--- Your goal ---
Up to and including the line with "assert (load_segment s''", return every line from the start of the entries below exactly.

(Records for this task begins)

(* ===== verification/NamespaceCheckpoints.v ===== *)
(** * Checkpoints: writing the state of a namespace and starting again from it

    A checkpoint that is too large for one block is cut into segments named by a
    manifest.  Loading reads the manifest's type, reassembles the payload and
    validates the state. *)
From stdpp Require Import base gmap sets list strings sorting.
From Stdlib Require Import Strings.Byte.
From S2P Require Import Prelude Types Merkle MerkleTree MerkleRefinement MerkleInterface Namespace NamespaceFacts NamespacePins.

(** What the crate relies on of serde_json: values read back, and a header reads
    the type field of a document that has more fields. *)
Class NamespaceJsonLaws `{NamespaceJson} : Prop := {
  descriptor_laws :: JsonLaws NamespaceDescriptor;
  commit_laws :: JsonLaws NamespaceCommit;
  checkpoint_laws :: JsonLaws NamespaceCheckpoint;
  segments_laws :: JsonLaws NamespaceCheckpointSegments;
  header_checkpoint (c : NamespaceCheckpoint) p :
    to_vec c = Ok p → header_from_slice p = Ok (mkHeader (checkpoint_type c));
  header_segments (c : NamespaceCheckpointSegments) p :
    to_vec c = Ok p → header_from_slice p = Ok (mkHeader (segments_type c))
}.

Section Checkpoints.
Context `{Blake3} `{Hex} `{!HexLaws} `{Json Node} `{Json CursorRecord} `{NamespaceJson} `{CommandAuthorizer}.
Context `{!NamespaceJsonLaws}.
Context {S : Type} `{MerkleStore S} `{!MerkleStoreLaws S} (ml : MerkleLimits) `{!OrderedMap S ml}.

Lemma decode_canonical_ok {A} `{JsonLaws A} (v : A) p : to_vec v = Ok p → decode_canonical p = Ok v.
Proof.
  intros Hp. unfold decode_canonical, canonical_bytes. rewrite (from_slice_to_vec v p Hp). simpl. rewrite Hp. simpl.
  by rewrite bool_decide_true.
Qed.

Lemma put_segments_spec s pieces :
  runs ml s (put_segments pieces)
    (λ cids s', ∀ s'' acc, keeps s' s'' → try_foldl (load_segment s'') acc cids = Ok (acc ++ concat pieces)).
Proof.
  revert s. induction pieces as [|p pieces IH]; intros s; simpl.
  { apply runs_ret. intros s'' acc _. simpl. by rewrite app_nil_r. }
  eapply runs_bind; [apply runs_put|]. intros cid s1 _ (-> & Hget).
  eapply runs_bind; [apply IH|]. intros cids s2 Hk Hcids. apply runs_ret. intros s'' acc Hk'. cbn [try_foldl concat].
  assert (load_segment s'' acc (Cid_new CODEC_NAMESPACE_CHECKPOINT p) = Ok (acc ++ p)) as ->.
  { unfold load_segment. rewrite (Hk' _ _ (Hk _ _ Hget)). simpl. by rewrite Cid_new_verify. }
  simpl. rewrite Hcids by done. by rewrite <-app_assoc.
Qed.

(** The payload under the CID assembles to [p], now and after later writes. *)
Definition assembles (p : bytes) (cid : Cid) (s' : S) : Prop :=
  ∃ payload, cid = Cid_new CODEC_NAMESPACE_CHECKPOINT payload
    ∧ ∀ s'', keeps s' s'' → store_get s'' cid = Ok payload ∧ assemble_checkpoint s'' payload = Ok p.

Lemma write_checkpoint_assembles s st at_ limit :
  (0 ≤ at_)%Z → (0 < limit)%N →
  runs ml s (write_checkpoint_with_segment_limit st at_ limit)
    (λ cid s', ∃ p, to_vec (mkCheckpoint CHECKPOINT_TYPE FORMAT_VERSION st at_) = Ok p ∧ assembles p cid s').
Proof.
  intros Hat Hl. unfold write_checkpoint_with_segment_limit. eapply runs_lift; [by rewrite (proj2 (Z.ltb_ge at_ 0))|].
  apply runs_canonical. intros p Hp. destruct (N.leb_spec (len p) limit).
  - eapply runs_mono; [apply runs_put|]. intros cid s' _ (-> & Hget). exists p. split; [done|]. exists p. split; [done|].
    intros s'' Hk. split; [by apply Hk|]. unfold assemble_checkpoint. by rewrite (header_checkpoint _ _ Hp).
  - eapply runs_bind; [apply put_segments_spec|]. intros cids s1 _ Hcids. apply runs_canonical. intros q Hq.
    eapply runs_mono; [apply runs_put|]. intros cid s2 Hk2 (-> & Hget). exists p. split; [done|]. exists q. split; [done|].
    intros s'' Hk. split; [by apply Hk|]. unfold assemble_checkpoint. rewrite (header_segments _ _ Hq). simpl.
    rewrite (decode_canonical_ok _ q Hq). simpl. rewrite Hcids by (by transitivity s2). rewrite concat_chunks by lia. simpl.
    by rewrite N.eqb_refl.
Qed.

Lemma write_checkpoint_loads s st at_ limits :
  (0 ≤ at_)%Z → NamespaceLimits_validate limits = Ok limits → validate_namespace_state st limits = Ok () →
  runs ml s (write_checkpoint st at_) (λ cid s', ∀ s'', keeps s' s'' → load_checkpoint s'' cid limits = Ok st).
Proof.
  intros Hat Hl Hv. eapply runs_mono; [by apply write_checkpoint_assembles|].
  intros cid s' _ (p & Hp & payload & -> & Hall) s'' Hk. destruct (Hall s'' Hk) as [Hget Has].
  unfold load_checkpoint. simpl. rewrite Hget. simpl. rewrite Cid_new_verify. simpl. rewrite Has. simpl.
  rewrite (decode_canonical_ok _ p Hp). simpl. rewrite Hl. simpl. by rewrite Hv.
Qed.

(** ** States that validate *)

(** The namespace is named by its own descriptor, which is valid. *)
Definition identified (limits : NamespaceLimits) (id : NamespaceId) (d : NamespaceDescriptor) : Prop :=
  NamespaceDescriptor_validate d limits = Ok ()
  ∧ ∃ p, to_vec d = Ok p ∧ id_cid id = Cid_new CODEC_NAMESPACE_DESCRIPTOR p.

Lemma world_validates s st limits :
  world ml s st → identified limits (namespace_id st) (descriptor st) → validate_namespace_state st limits = Ok ().
Proof.
  intros Hw (Hd & p & Hp & Hid). unfold validate_namespace_state, canonical_bytes. rewrite Hd, Hp. simpl.
  assert (∀ root m, holds s root m → (codec root =? CODEC_MERKLE_NODE)%N = true) as Hroot.
  { intros root m Hm. by apply holds_cid in Hm as [q ->]. }
  assert (∀ o, commit_codec o → is_some_and (λ c, negb (codec c =? CODEC_NAMESPACE_COMMIT)%N) o = false) as Hcommit.
  { intros [c|] Ho; [|done]. by destruct (Ho c eq_refl) as [q ->]. }
  apply fail_if_Ok. rewrite bool_decide_true by done. destruct (world_root ml s st Hw) as [m Hm]. rewrite (Hroot _ m Hm). simpl.
  destruct (w_current _ _ _ Hw) as (rec & Hrec & Hcur). rewrite Hrec. simpl. rewrite bool_decide_true by done. simpl.
  rewrite !(proj2 (existsb_false_iff _ _)); [done| |].
  - intros [n sn] Hin%elem_of_btree_iter. simpl. destruct (w_snapshots _ _ _ Hw _ _ Hin) as (-> & [m' Hm'] & Ho).
    by rewrite bool_decide_true, (Hroot _ m' Hm'), (Hcommit _ Ho).
  - intros [rev r] Hin%elem_of_map_iter. simpl. destruct (w_history _ _ _ Hw _ _ Hin) as (-> & _ & [m' Hm'] & Ho).
    by rewrite N.eqb_refl, (Hroot _ m' Hm'), (Hcommit _ Ho).
Qed.

Lemma with_authorizer_opens s st limits :
  NamespaceLimits_validate limits = Ok limits → world ml s st → identified limits (namespace_id st) (descriptor st) →
  with_authorizer s st limits ml = Ok (mkMachine s st limits ml).
Proof.
  intros Hl Hw Hid. unfold with_authorizer. rewrite Hl. simpl. rewrite (proj1 Hid). simpl.
  by rewrite (world_validates s st limits Hw Hid).
Qed.

(** ** A new namespace *)

Lemma descriptor_time d limits : NamespaceDescriptor_validate d limits = Ok () → (0 ≤ created_at_unix_seconds d)%Z.
Proof.
  unfold NamespaceDescriptor_validate. intros (_ & _ & (_ & _ & (_ & _ & (_ & Ht%fail_if_Ok & _)%bind_Ok)%bind_Ok)%bind_Ok)%bind_Ok.
  rewrite !orb_false_iff in Ht. destruct Ht as [_ Ht]. lia.
Qed.

Lemma create_world s d limits :
  NamespaceLimits_validate limits = Ok limits → NamespaceDescriptor_validate d limits = Ok () →
  runs ml s (create_namespace d limits ml)
    (λ c s', let st := created_state c in
       world ml s' st ∧ holds s' (current_root_cid st) ∅ ∧ current_revision st = 0%N ∧ idempotency st = ∅
       ∧ identified limits (namespace_id st) (descriptor st)
       ∧ load_checkpoint s' (checkpoint_cid c) limits = Ok st).
Proof.
  intros Hl Hd. unfold create_namespace. eapply runs_lift; [done|]. eapply runs_lift; [done|]. apply runs_canonical.
  intros p Hp. eapply runs_bind; [apply runs_put|]. intros cid s1 _ (-> & _).
  eapply runs_lift; [reflexivity|]. eapply runs_bind; [apply runs_merkle, holds_empty|]. intros root s2 _ Hroot.
  set (st := mkNamespaceState _ _ _ _ _ _ _ _).
  assert (identified limits (namespace_id st) (descriptor st)) as Hid by (split; [done|]; by exists p).
  assert (∀ s3, keeps s2 s3 → world ml s3 st) as Hw.
  { intros s3 Hk. eapply holds_keeps in Hroot; [|done]. split; simpl.
    - rewrite lookup_singleton_eq. by eexists.
    - intros rev rec [<- <-]%lookup_singleton_Some. split_and!; [done|done|by exists ∅|done].
    - by intros rev rec rev' rec' [<- <-]%lookup_singleton_Some [<- <-]%lookup_singleton_Some _.
    - done.
    - intros name sn. by rewrite lookup_empty. }
  assert (0 ≤ created_at_unix_seconds d)%Z as Hat.
  { by eapply descriptor_time. }
  eapply runs_bind; [apply (write_checkpoint_loads s2 st _ limits Hat Hl)|].
  { eapply world_validates; [by apply (Hw s2)|done]. }
  intros ck s3 Hk Hload. apply runs_ret. simpl. split_and!; [by apply Hw|by eapply holds_keeps|done|done|done|by apply Hload].
Qed.

(** The machine keeps its invariant and its identity through any run. *)
Lemma run_all_world M es :
  world ml (store M) (state M) → merkle_limits M = ml → (current_revision (state M) + len es ≤ u64_max)%N →
  let M' := run_all es M in
  world ml (store M') (state M') ∧ namespace_limits M' = namespace_limits M ∧ merkle_limits M' = ml
  ∧ namespace_id (state M') = namespace_id (state M) ∧ descriptor (state M') = descriptor (state M).
Proof.
  revert M. induction es as [|e es IH]; intros M Hw Hml Hlt; [done|]. rewrite len_cons in Hlt. simpl.
  destruct (apply e M) as [res M'] eqn:Ha. simpl.
  destruct (apply_cases ml M e res M' Hw Hml ltac:(lia) Ha)
    as [(Hk & Hst & Hl & Hml' & _)|(f & r & next & _ & _ & _ & HM & Hk & (Hw' & _ & _ & Hid & Hd & Hresp))].
  - destruct (IH M') as (? & ? & ? & ? & ?); rewrite ?Hst; [by eapply world_keeps|done|lia|]. rewrite Hst in *. split_and!; congruence.
  - set (s' := store M') in *. clearbody s'. subst M'. simpl in *.
    destruct (IH (mkMachine s' (recorded M e f r next) (namespace_limits M) ml)) as (? & ? & ? & Hi & Hd'); simpl.
    + by apply (world_recorded ml s' next).
    + done.
    + destruct r; destruct Hresp; lia.
    + split_and!; [done..|rewrite Hi|rewrite Hd']; done.
Qed.

(** Loading a checkpoint and opening a machine on it. *)
Definition reopen (s : S) (cid : Cid) (limits : NamespaceLimits) : result NamespaceError (NamespaceStateMachine S) :=
  st ← load_checkpoint s cid limits; with_authorizer s st limits ml.

(** C8: after creating a namespace and any run of commands, a checkpoint of the
    machine either is refused by the store, with the state unchanged, or gives a
    CID from which loading and opening restore exactly the machine, whatever the
    number of segments it took. *)
Theorem restart_exact s d limits c s1 M0 es at_ :
  create_namespace d limits ml s = (Ok c, s1) → with_authorizer s1 (created_state c) limits ml = Ok M0 →
  (len es ≤ u64_max)%N → (0 ≤ at_)%Z →
  let M := run_all es M0 in
  match checkpoint at_ M with
  | (Ok cid, M') =>
      state M' = state M
      ∧ reopen (store M') cid limits = Ok M'
  | (Err e, M') => blocked ml e ∧ state M' = state M
  end.
Proof.
  intros Hc HM0 Hlen Hat.
  assert (NamespaceLimits_validate limits = Ok limits ∧ NamespaceDescriptor_validate d limits = Ok ()) as [Hl Hd].
  { unfold create_namespace, mbind, stm_bind, lift in Hc. destruct (NamespaceLimits_validate limits) as [l'|] eqn:Hl; [|done].
    assert (l' = limits) as -> by (unfold NamespaceLimits_validate in Hl; by apply bind_Ok in Hl as (_ & _ & [= ->])).
    by destruct (NamespaceDescriptor_validate d limits) as [[]|]. }
  destruct (create_world s d limits Hl Hd) as (r & s1' & Hc' & _ & Hpost). rewrite Hc in Hc'. injection Hc' as <- <-.
  destruct Hpost as (Hw & _ & Hrev & _ & Hid & _).
  assert (M0 = mkMachine s1 (created_state c) limits ml) as ->.
  { rewrite (with_authorizer_opens s1 (created_state c) limits Hl Hw Hid) in HM0. congruence. }
  destruct (run_all_world (mkMachine s1 (created_state c) limits ml) es) as (HwM & HlM & HmM & HiM & HdM); [done|done|simpl; lia|].
  set (M := run_all es _) in *. clearbody M. simpl in HlM, HiM, HdM. rewrite <-HiM, <-HdM in Hid.
  pose proof (world_validates _ _ _ HwM Hid) as Hv.
  destruct (write_checkpoint_loads (store M) (state M) at_ limits Hat Hl Hv) as (r & s2 & Hr & Hk & Hpost).
  unfold checkpoint, on_store. rewrite Hr. destruct r as [cid|e]; simpl; [|done]. split; [done|].
  unfold reopen. rewrite Hpost by done. simpl. rewrite (with_authorizer_opens s2 (state M) limits Hl); [|by eapply world_keeps|done].
  by rewrite HlM, HmM.
Qed.

End Checkpoints.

(Records for this task ends)

--- Written response ---
(* ===== verification/NamespaceCheckpoints.v ===== *)
(** * Checkpoints: writing the state of a namespace and starting again from it

    A checkpoint that is too large for one block is cut into segments named by a
    manifest.  Loading reads the manifest's type, reassembles the payload and
    validates the state. *)
From stdpp Require Import base gmap sets list strings sorting.
From Stdlib Require Import Strings.Byte.
From S2P Require Import Prelude Types Merkle MerkleTree MerkleRefinement MerkleInterface Namespace NamespaceFacts NamespacePins.

(** What the crate relies on of serde_json: values read back, and a header reads
    the type field of a document that has more fields. *)
Class NamespaceJsonLaws `{NamespaceJson} : Prop := {
  descriptor_laws :: JsonLaws NamespaceDescriptor;
  commit_laws :: JsonLaws NamespaceCommit;
  checkpoint_laws :: JsonLaws NamespaceCheckpoint;
  segments_laws :: JsonLaws NamespaceCheckpointSegments;
  header_checkpoint (c : NamespaceCheckpoint) p :
    to_vec c = Ok p → header_from_slice p = Ok (mkHeader (checkpoint_type c));
  header_segments (c : NamespaceCheckpointSegments) p :
    to_vec c = Ok p → header_from_slice p = Ok (mkHeader (segments_type c))
}.

Section Checkpoints.
Context `{Blake3} `{Hex} `{!HexLaws} `{Json Node} `{Json CursorRecord} `{NamespaceJson} `{CommandAuthorizer}.
Context `{!NamespaceJsonLaws}.
Context {S : Type} `{MerkleStore S} `{!MerkleStoreLaws S} (ml : MerkleLimits) `{!OrderedMap S ml}.

Lemma decode_canonical_ok {A} `{JsonLaws A} (v : A) p : to_vec v = Ok p → decode_canonical p = Ok v.
Proof.
  intros Hp. unfold decode_canonical, canonical_bytes. rewrite (from_slice_to_vec v p Hp). simpl. rewrite Hp. simpl.
  by rewrite bool_decide_true.
Qed.

Lemma put_segments_spec s pieces :
  runs ml s (put_segments pieces)
    (λ cids s', ∀ s'' acc, keeps s' s'' → try_foldl (load_segment s'') acc cids = Ok (acc ++ concat pieces)).
Proof.
  revert s. induction pieces as [|p pieces IH]; intros s; simpl.
  { apply runs_ret. intros s'' acc _. simpl. by rewrite app_nil_r. }
  eapply runs_bind; [apply runs_put|]. intros cid s1 _ (-> & Hget).
  eapply runs_bind; [apply IH|]. intros cids s2 Hk Hcids. apply runs_ret. intros s'' acc Hk'. cbn [try_foldl concat].
  assert (load_segment s'' acc (Cid_new CODEC_NAMESPACE_CHECKPOINT p) = Ok (acc ++ p)) as ->.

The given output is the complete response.